# I feel so dysfunctional



## never_giving_up (Jun 23, 2010)

I've put on so much weight, I find it hard to accept myself like this.

There is a part of me that hates me. I find it almost impossible to reason with.

The drink and drugs are getting out of hand.

I really don't respect myself. At the same time though, I just can't take how I feel all the time.

So much of it is like a vicious cycle.

If I keep on going like I am, I'll have no money and no place to live. I feel so hopeless though. I really hate myself.

I have these beliefs that I'm broken and deficient. Fact is though, my fight or flight response is getting triggered constantly so I can't seem to do anything. Literally almost everything triggers anxiety. I don't know how I'm going to get out of this mess.


----------



## never_giving_up (Jun 23, 2010)

I have realllllly let myself go


----------



## Guest (May 30, 2011)

Sorry to hear...we all deal with our personal battles with this.

I have found that abstaining from any kind of drug, including pharmaceuticals makes me feel better about my approach towards dp/dr. I am determined to face it head on...no matter how crappy I feel...I do believe in the natural healing powers of the body and the power of positive thinking, putting forth the intention to want to heal..and not beating myself up over small things.

I think that internal dialogue we have going on in our head is so important in undermining or enhancing our progress. Self-reproach, guilt, and shame will keep us down. Being gentle and kind to our self goes a lot farther, easier said than done I know.

The path towards self destruction in some ways seems to be the path of least resistance...doesn't seem to take a whole lot of discipline or work. However turning things around in a positive way and becoming more mindful and aware of your thinking and how it impacts your habits and behaviors seems to be a bigger mountain to climb for some of us..perhaps it is a less developed neural pathway.

In a nutshell what I am trying to say is that despite all the hurdles in front of us...we can turn things around with just a single thought or thought processes. Its about re-wiring the brain during our healing and trusting the process, knowing that dp/dr can be fueled by anxiety and negative though patterns. Taking more drugs and drinking is a dead end temporary fix in my opinion.

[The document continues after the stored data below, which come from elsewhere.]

Lemma normal_components l :
  existsb (λ part, match part with NormalDir _ => false | _ => true end) l = false → ∃ names, l = map NormalDir names.
Proof.
  induction l as [|c l IH]; [by exists []|]. cbn. intros [Hc Hl]%orb_false_iff.
  destruct (IH Hl) as [names ->]. destruct c as [| | |name]; try done. by exists (name :: names).
Qed.

Lemma follow_names directory names : foldl follow directory (map NormalDir names) = directory ++ names.
Proof.
  revert directory. induction names as [|name names IH]; intros directory; cbn; [by rewrite app_nil_r|].
  by rewrite IH, <- app_assoc.
Qed.

Lemma split_char_first a c l : c ≠ a → ∃ part parts, split_char a (c :: l) = (c :: part) :: parts.
Proof.
  intros Hc. cbn. destruct (N.eqb_spec c a); [done|]. destruct (split_char a l); eauto.
Qed.

(** An accepted path names something below the directory it is resolved in. *)
Lemma validate_path_below path :
  validate_path path = Ok tt → ∃ names, names ≠ [] ∧ ∀ directory, resolve directory path = directory ++ names.
Proof.
  unfold validate_path. destruct path as [|c path]; [done|].
  destruct (_ || _); [done|]. destruct (is_absolute (c :: path)) eqn:Ha; [done|]. cbn [orb].
  destruct (existsb _ _) eqn:He; [done|]. intros _. apply normal_components in He as [names Hn].
  exists names. split; [|intros directory; unfold resolve; rewrite Hn; apply follow_names].
  intros ->. unfold components in Hn. rewrite Ha in Hn. apply app_eq_nil in Hn as [Hdot Hn].
  destruct (split_char_first slash c path) as (part & parts & E).
  { intros ->. unfold is_absolute, starts_with in Ha. by apply bool_decide_eq_false in Ha. }
  rewrite E in Hn, Hdot. cbn [omap list_omap head] in Hn, Hdot.
  case_bool_decide as Hd; [done|].
  assert (∃ d, component (c :: part) = Some d) as [d Ed]; [|by rewrite Ed in Hn].
  unfold component. rewrite bool_decide_false; [case_bool_decide; eauto|]. intros [H|H]; [done|]. by rewrite H in Hd.
Qed.

(** ** Identities *)

(** A proper name and version pass. *)
Lemma validate_identity_valid name version :
  valid_name name = true → valid_version version = true → validate_identity name version = Ok tt.
Proof.
  intros Hn Hv. unfold validate_identity.
  set (m := mkManifest (lit ".") name version (lit "main.niv") ∅ ∅ ∅ ∅ None None None 4).
  assert (manifest_ok m) as Hm.
  { split; cbn; try done; try (intros ? ?; set_solver); try (intros ?; set_solver); [|by left].
    split_and!; [done|by apply (bool_decide_eq_true_1 (ParentDir ∉ components (lit "main.niv")))|by apply plain_of with (P := λ c, negb (c =? newline) && negb (c =? quote) && negb (c =? ch "#"))]. }
  assert (identity_source name version = source m) as ->; [|change (lit ".") with (m_root m); by rewrite (source_parses m Hm)].
  unfold identity_source, source, m, pair_line, section_lines. cbn [m_name m_version m_entry m_edition m_dependencies
    m_capabilities m_capability_scopes m_unsafe_modules m_instruction_limit m_memory_limit m_payload_limit].
  change (5 <=? 4) with false. rewrite !bool_decide_true by done. rewrite bool_decide_false by (intros [[]|[[]|[]]]; done).
  cbn [negb]. rewrite !app_nil_r, <- !app_assoc. done.
Qed.

(** ** The archive as a whole *)

Lemma valid_name_scalar name : valid_name name = true → Forall scalar name.
Proof.
  unfold valid_name. rewrite andb_true_iff, forallb_forall. intros [_ H]. apply List.Forall_forall. intros c Hc%H.
  unfold is_ascii_lowercase, is_ascii_digit in Hc. change (ch "-") with 45 in Hc. change (ch "_") with 95 in Hc.
  rewrite !orb_true_iff, !andb_true_iff, !N.leb_le, !N.eqb_eq in Hc. unfold scalar. lia.
Qed.

Lemma valid_version_scalar version : valid_version version = true → Forall scalar version.
Proof.
  intros H%version_chars. eapply Forall_impl; [done|]. intros c Hc. cbv beta in Hc.
  unfold is_ascii_digit in Hc. change (ch ".") with 46 in Hc.
  rewrite !orb_true_iff, !andb_true_iff, !N.leb_le, !N.eqb_eq in Hc. unfold scalar. lia.
Qed.

(** What [encode] writes decodes. *)
Lemma encode_decodes p bytes :
  encode_package p = Ok bytes →
  map_Forall (λ path _, Forall scalar path) (pk_files p) →
  len (as_bytes (pk_name p)) ≤ 4096 → len (as_bytes (pk_version p)) ≤ 4096 →
  Forall scalar (pk_name p) → Forall scalar (pk_version p) →
  read_package bytes 0 = Ok (pk_name p, pk_version p, pk_files p, len bytes) ∧ len bytes ≤ MAX_PACKAGE_SIZE.
Proof.
  intros He Hpaths Hnl Hvl Hns Hvs. unfold encode_package in He.
  apply bind_Ok in He as ([] & Hid & He). apply bind_Ok in He as ([] & Hfiles & He).
  apply bind_Ok in He as (name & Hname & He). apply bind_Ok in He as (version & Hversion & He).
  apply bind_Ok in He as (count & Hcount & He). apply bind_Ok in He as (files & Hwrite & He). cbv zeta in He.
  set (out := MAGIC ++ _) in He. destruct (N.ltb_spec MAX_PACKAGE_SIZE (len out)) as [|Hmax]; [done|].
  apply Ok_eq in He as <-. split; [|done].
  apply validate_files_spec in Hfiles as (Hne & Hsize & _ & Hall).
  unfold write_u32 in Hcount. destruct (N.leb_spec (N.of_nat (size (pk_files p))) u32_max); [|done]. apply Ok_eq in Hcount as <-.
  assert (cursor_reads out read_package (pk_name p, pk_version p, pk_files p)) as Hr.
  { unfold out, read_package. eapply reads_bind; [by apply reads_take|]. rewrite bool_decide_true by done. cbn [negb].
    eapply reads_bind; [by apply (reads_number 2)|]. cbn [negb N.eqb FORMAT_VERSION Pos.eqb].
    eapply reads_bind; [by apply (reads_text (pk_name p))|]. eapply reads_bind; [by apply (reads_text (pk_version p))|].
    eapply reads_check; [by apply reads_lift|].
    eapply reads_bind; [apply (reads_number 4); change (256 ^ N.of_nat 4) with (u32_max + 1); lia|].
    destruct (N.eqb_spec (N.of_nat (size (pk_files p))) 0) as [Hz|_].
    { apply (N2Nat.inj_iff _ 0) in Hz. rewrite Nat2N.id in Hz. by apply map_size_empty_inv in Hz. }
    destruct (N.ltb_spec MAX_FILES (N.of_nat (size (pk_files p)))); [lia|]. cbn [orb].
    rewrite <- (app_nil_r files). eapply reads_bind; [|apply reads_ret].
    assert (pk_files p = list_to_map (entries (pk_files p)) ∪ ∅) as Hall'.
    { by rewrite (right_id_L ∅ (∪)), list_to_map_entries. }
    rewrite Nat2N.id, <- length_entries. rewrite Hall' at 2.
    apply reads_files; [|apply entries_NoDup|done|done].
    apply Forall_forall. intros [path contents] Hin%elem_of_entries. split; [by eapply Hpaths|by apply Hall]. }
  specialize (Hr [] []). cbn [app] in Hr. rewrite app_nil_r, N.add_0_l in Hr. apply Hr.
  unfold MAX_PACKAGE_SIZE, usize_max, u64_max in *. lia.
Qed.
(* ===== verification/Trust.v ===== *)
(** * Trust metadata

    src/src/trust.rs: the documents the registry signs (authorizations, release
    provenance, status, advisories, admin actions), the bytes that are signed,
    the checks of [verify_release] and [verify_admin_action], and the envelope
    in which a release is published.

    A [BTreeSet] or [BTreeMap] of a document is the list of its entries in
    order.  Ed25519 and SHA-256 come from other packages, and so do the JSON
    texts of serde: they are the classes [Crypto] and [Documents]. *)
From S2P Require Import Prelude Ast Text Strs Manifest Package.
Open Scope list_scope.

(** [trust_error] *)
Definition trust_error (message : string) : NivError := NivError_new message 1 1.

(** ** Documents *)

(** [PublisherAuthorization] *)
Record PublisherAuthorization := mkAuthorization {
  a_publisher : string; a_public_key : string; a_repository : string; a_workflow : string;
  a_expires_at : N; a_packages : list string; a_signature : string }.

(** [ReleaseProvenance] *)
Record ReleaseProvenance := mkProvenance {
  r_package : string; r_version : string; r_sha256 : string; r_publisher : string;
  r_public_key : string; r_repository : string; r_workflow : string; r_commit : string;
  r_issued_at : N; r_signature : string }.

(** [RegistryStatus] *)
Record RegistryStatus := mkStatus {
  s_generation : N; s_issued_at : N; s_expires_at : N; s_revoked_keys : list string;
  s_frozen_packages : list (string * string); s_advisories_sha256 : string; s_signature : string }.

(** [Advisory] *)
Record Advisory := mkAdvisory {
  v_id : string; v_package : string; v_affected_versions : list string; v_severity : string;
  v_summary : string; v_withdrawn : bool; v_signature : string }.

(** [RegistryAdminAction] *)
Record RegistryAdminAction := mkAction {
  x_format : N; x_action : string; x_package : string; x_version : string; x_generation : N;
  x_issued_at : N; x_expires_at : N; x_reason : string; x_signature : string }.

(** ** What is signed *)

(** [append] to an empty vector *)
Definition append (value : list byte) : list byte := to_le_bytes 8 (len value) ++ value.

Definition appends (fields : list (list byte)) : list byte := concat (map append fields).

(** [canonical] *)
Definition canonical (domain : string) (fields : list (list byte)) : list byte :=
  append (string_bytes domain) ++ appends fields.

(** [canonical_list] *)
Definition canonical_list (items : list (list byte)) : list byte :=
  append (to_le_bytes 8 (len items)) ++ appends items.

(** [authorization_bytes] *)
Definition authorization_bytes (a : PublisherAuthorization) : list byte :=
  let packages := canonical_list (map string_bytes (a_packages a)) in
  canonical "nivren.publisher-authorization.v2"
    [string_bytes (a_publisher a); string_bytes (a_public_key a); string_bytes (a_repository a);
     string_bytes (a_workflow a); to_le_bytes 8 (a_expires_at a); packages].

(** [provenance_bytes] *)
Definition provenance_bytes (r : ReleaseProvenance) : list byte :=
  canonical "nivren.release-provenance.v1"
    [string_bytes (r_package r); string_bytes (r_version r); string_bytes (r_sha256 r);
     string_bytes (r_publisher r); string_bytes (r_public_key r); string_bytes (r_repository r);
     string_bytes (r_workflow r); string_bytes (r_commit r); to_le_bytes 8 (r_issued_at r)].

(** [status_bytes] *)
Definition status_bytes (s : RegistryStatus) : list byte :=
  let revoked := canonical_list (map string_bytes (s_revoked_keys s)) in
  let frozen := canonical_list (map (λ '(package, reason),
    canonical "frozen" [string_bytes package; string_bytes reason]) (s_frozen_packages s)) in
  canonical "nivren.registry-status.v2"
    [to_le_bytes 8 (s_generation s); to_le_bytes 8 (s_issued_at s); to_le_bytes 8 (s_expires_at s);
     revoked; frozen; string_bytes (s_advisories_sha256 s)].

(** [advisory_bytes] *)
Definition advisory_bytes (v : Advisory) : list byte :=
  let affected := canonical_list (map string_bytes (v_affected_versions v)) in
  canonical "nivren.advisory.v2"
    [string_bytes (v_id v); string_bytes (v_package v); affected; string_bytes (v_severity v);
     string_bytes (v_summary v); [byte_of_N (if v_withdrawn v then 1 else 0)]].

(** [admin_action_bytes] *)
Definition admin_action_bytes (m : RegistryAdminAction) : list byte :=
  canonical "nivren.registry-admin-action.v1"
    [to_le_bytes 2 (x_format m); string_bytes (x_action m); string_bytes (x_package m);
     string_bytes (x_version m); to_le_bytes 8 (x_generation m); to_le_bytes 8 (x_issued_at m);
     to_le_bytes 8 (x_expires_at m); string_bytes (x_reason m)].
Definition root_message (message : list byte) : Prop :=
  (∃ a, authorized a ∧ authorization_fits a ∧ message = authorization_bytes a) ∨
  (∃ s, published s ∧ status_fits s ∧ message = status_bytes s) ∨
  (∃ v, advised v ∧ advisory_fits v ∧ message = advisory_bytes v) ∨
  (∃ m, ordered m ∧ action_fits m ∧ message = admin_action_bytes m).

(** Signatures of the root key are not forged: one that verifies is of a
    message it has signed. *)
Definition unforged : Prop :=
  ∀ message signature, verify_strict root message signature = true → root_message message.

Lemma verify_Ok public message signature :
  verify public message signature = Ok tt →
  valid_key public = true ∧ ∃ bytes, decode_hex 64 signature "signature" = Ok bytes ∧ verify_strict public message bytes = true.
Proof.
  unfold verify. destruct (valid_key public); [|done]. cbn [negb].
  intros (bytes & Hb & Hv)%bind_Ok. destruct (verify_strict _ _ _) eqn:E; [|done]. eauto.
Qed.

Ltac other_kind := match goal with He : _ = _ |- _ => exfalso; revert He; by apply domain_ne end.

Lemma root_authorization a signature :
  unforged → authorization_fits a → verify root (authorization_bytes a) signature = Ok tt →
  ∃ a', authorized a' ∧ with_a_signature a' "" = with_a_signature a "".
Proof.
  intros Hu Hf (_ & bytes & _ & Hv)%verify_Ok. pose proof Hf as [_ Hl].
  apply Hu in Hv as [(a' & Ha & Hf' & He)|[(x & _ & _ & He)|[(x & _ & _ & He)|(x & _ & _ & He)]]];
    [|other_kind..]. exists a'. split; [done|]. symmetry. by apply authorization_bytes_inj.
Qed.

Anyway, sorry if I am rambling, we all are in different circumstances, at different points in our progress, and some of us struggle a lot more than others.

We are here for you!! Cheers!


----------



## Guest (May 30, 2011)

Also, admitting it is half the battle! So the fact that you can acknowledge that you let yourself go is a good thing, that's a step in the right direction!


----------



## never_giving_up (Jun 23, 2010)

Lisa32 said:


> Sorry to hear...we all deal with our personal battles with this.
> 
> I have found that abstaining from any kind of drug, including pharmaceuticals makes me feel better about my approach towards dp/dr. I am determined to face it head on...no matter how crappy I feel...I do believe in the natural healing powers of the body and the power of positive thinking, putting forth the intention to want to heal..and not beating myself up over small things.
> 
> ...


Thank you, that was a really excellent post


----------



## Surfingisfun001 (Sep 25, 2007)

Hey friend. I've been in that situation and am proof you can get out. It's been over 9 months since i've drank or used drugs. I had to SLOWLY take myself off. It was hard as hell and took time but I did it. I don't know what you use and how much you drink but my recommendation is to cut back super slowly. Don't try to quit over night. If you drink 15 beers per day start drinking 14 for a while... then 13... then 12... etc. Make gradual improvements. I think the real reason I quit was because I didn't like the control it had over me. AA can be good for support if you're into that, personally I wasn't but I went to meetings regardless for a while. I didn't like the community but being around people who were sober and had time clean was a plus.


----------